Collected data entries
------------------------------------------------------------

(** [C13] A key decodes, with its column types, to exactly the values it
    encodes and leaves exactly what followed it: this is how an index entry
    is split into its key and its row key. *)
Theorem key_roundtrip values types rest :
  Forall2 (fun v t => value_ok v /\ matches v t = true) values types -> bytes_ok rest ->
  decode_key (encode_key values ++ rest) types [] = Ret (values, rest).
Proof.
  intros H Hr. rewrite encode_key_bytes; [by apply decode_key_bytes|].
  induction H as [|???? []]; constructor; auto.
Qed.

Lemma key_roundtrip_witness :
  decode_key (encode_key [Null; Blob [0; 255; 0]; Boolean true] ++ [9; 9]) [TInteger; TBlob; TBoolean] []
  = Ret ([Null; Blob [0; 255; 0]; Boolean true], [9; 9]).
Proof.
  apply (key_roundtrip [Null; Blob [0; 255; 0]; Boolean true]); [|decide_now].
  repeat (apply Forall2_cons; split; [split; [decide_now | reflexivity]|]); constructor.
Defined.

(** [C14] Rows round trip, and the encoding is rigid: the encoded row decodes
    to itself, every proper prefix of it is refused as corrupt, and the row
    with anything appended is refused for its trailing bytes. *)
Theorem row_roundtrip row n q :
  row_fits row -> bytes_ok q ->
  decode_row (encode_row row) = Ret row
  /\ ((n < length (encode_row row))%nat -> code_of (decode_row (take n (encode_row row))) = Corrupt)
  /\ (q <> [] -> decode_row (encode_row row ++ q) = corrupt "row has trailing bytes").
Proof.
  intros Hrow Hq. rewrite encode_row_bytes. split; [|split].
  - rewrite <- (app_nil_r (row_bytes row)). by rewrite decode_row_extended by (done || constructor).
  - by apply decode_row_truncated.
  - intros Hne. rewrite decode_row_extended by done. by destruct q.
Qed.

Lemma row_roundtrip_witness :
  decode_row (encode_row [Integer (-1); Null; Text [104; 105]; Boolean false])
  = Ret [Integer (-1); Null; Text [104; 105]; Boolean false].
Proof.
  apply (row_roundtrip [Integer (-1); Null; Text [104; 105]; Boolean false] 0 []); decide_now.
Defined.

------------------------------------------------------------

» Goal of the exercise:
Show the lines of the records above that mention "refused".

» Reply:
    to itself, every proper prefix of it is refused as corrupt, and the row
    with anything appended is refused for its trailing bytes. *)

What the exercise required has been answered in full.